**Exercise details**: Wherever the string "EvExit" occurs in a line of these records, report that line.

Collected data
Lemma uint64_int x :
  is_int x -> uint64 x = if x <? 0 then x + 2 ^ 64 else x.
Proof.
  unfold is_int, MinInt64, MaxInt64, uint64. intros H.
  destruct (x <? 0) eqn:E.
  - apply Z.ltb_lt in E. symmetry. apply (Z.mod_unique _ _ (-1)); lia.
  - apply Z.ltb_ge in E. apply Z.mod_small. lia.
Qed.

Section Program.

Variable Report : Type.
Variable zero_report : Report.
Variable now : Z.
Variable setArguments : Job Report -> Arguments -> Job Report.
Variable Manager_Run : Job Report -> Job Report * option error.
Variable MarshalIndent : Report -> string -> string -> list byte * option error.
Variable WriteFile_result : string -> list byte -> Z -> option error.
Variable StartForeman_result : Z -> option error.
Variable prettyPrint : Arguments -> string.

Local Abbreviation run args :=
  (startRun Report zero_report now setArguments Manager_Run MarshalIndent
     WriteFile_result args).
Local Abbreviation program args :=
  (main Report zero_report now setArguments Manager_Run MarshalIndent
     WriteFile_result StartForeman_result prettyPrint args).
Local Abbreviation job args := (buildJob Report zero_report now args).

(** X5: when [validateArguments] returns an error, [main] prints the
    failure and the error and exits with -1; no server is started and no
    job is run. *)
Theorem main_exits_on_bad_arguments args args' e tr :
  validateArguments args = (args', Some e) ->
  program args tr =
  ((tr ++ [EvPrintf "Failure validating arguments" [ASlice []];
           EvPrintf (": %v" ++ LF)%string [AErr e];
           EvExit (-1)])%list, Exited (-1)).
Proof.
  intros Hv. unfold main. rewrite Hv.
  unfold dieOnError, bind, Printf, emit, Exit, ret. simpl.
  now rewrite <- !app_assoc.
Qed.

(** X6: a run command hands to [startRun] the struct as [validateArguments]
    changed it, so [startRun] sees the size in bytes that was computed. *)
Theorem main_run_command args args' tr :
  validateArguments args = (args', None) ->
  Verbose args = false -> Server args = false -> Main.Run args = true ->
  program args tr = run args' tr /\
  exists v, args' = set_SizeInBytes args v /\
            Order.ObjectSize (order Report (job args')) = v.
Proof.
  intros Hv HV HS HR. destruct (validateArguments_frame args) as [v Hf].
  rewrite Hv in Hf. simpl in Hf. split.
  - unfold main. rewrite Hv. subst args'. simpl. rewrite HV, HS, HR.
    unfold bind, ret. simpl.
    now destruct (startRun _ _ _ _ _ _ _ _ tr) as [tr' [[]|c]].
  - exists v. split; [exact Hf|]. subst args'.
    now destruct (buildJob_order Report zero_report now (set_SizeInBytes args v))
      as (_ & -> & _).
Qed.

(** X7: a server command, given without the verbose flag, starts the
    foreman on the port of the arguments, untruncated, and does nothing
    else; if the foreman cannot start, [main] prints the failure and exits
    with -1. *)
Theorem main_server_command args args' tr :
  validateArguments args = (args', None) ->
  Verbose args = false -> Server args = true -> Main.Run args = false ->
  program args tr =
  match StartForeman_result (Port args) with
  | None => ((tr ++ [EvServe (Port args)])%list, Returned tt)
  | Some e =>
      ((tr ++ [EvServe (Port args);
               EvPrintf "Failure creating server" [ASlice []];
               EvPrintf (": %v" ++ LF)%string [AErr e];
               EvExit (-1)])%list, Exited (-1))
  end.
Proof.
  intros Hv HV HS HR. destruct (validateArguments_inv _ _ Hv) as ([Hp _] & _).
  destruct (validateArguments_frame args) as [v Hf].
  rewrite Hv in Hf. simpl in Hf. subst args'.
  unfold main. rewrite Hv. simpl. rewrite HV, HS, HR.
  unfold startServer, dieOnError, bind, Printf, emit, Exit, ret. simpl.
  rewrite (uint16_small _ Hp).
  destruct (StartForeman_result (Port args)); simpl; now rewrite <- ?app_assoc.
Qed.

**Answer space**:
           EvExit (-1)])%list, Exited (-1)).
               EvExit (-1)])%list, Exited (-1))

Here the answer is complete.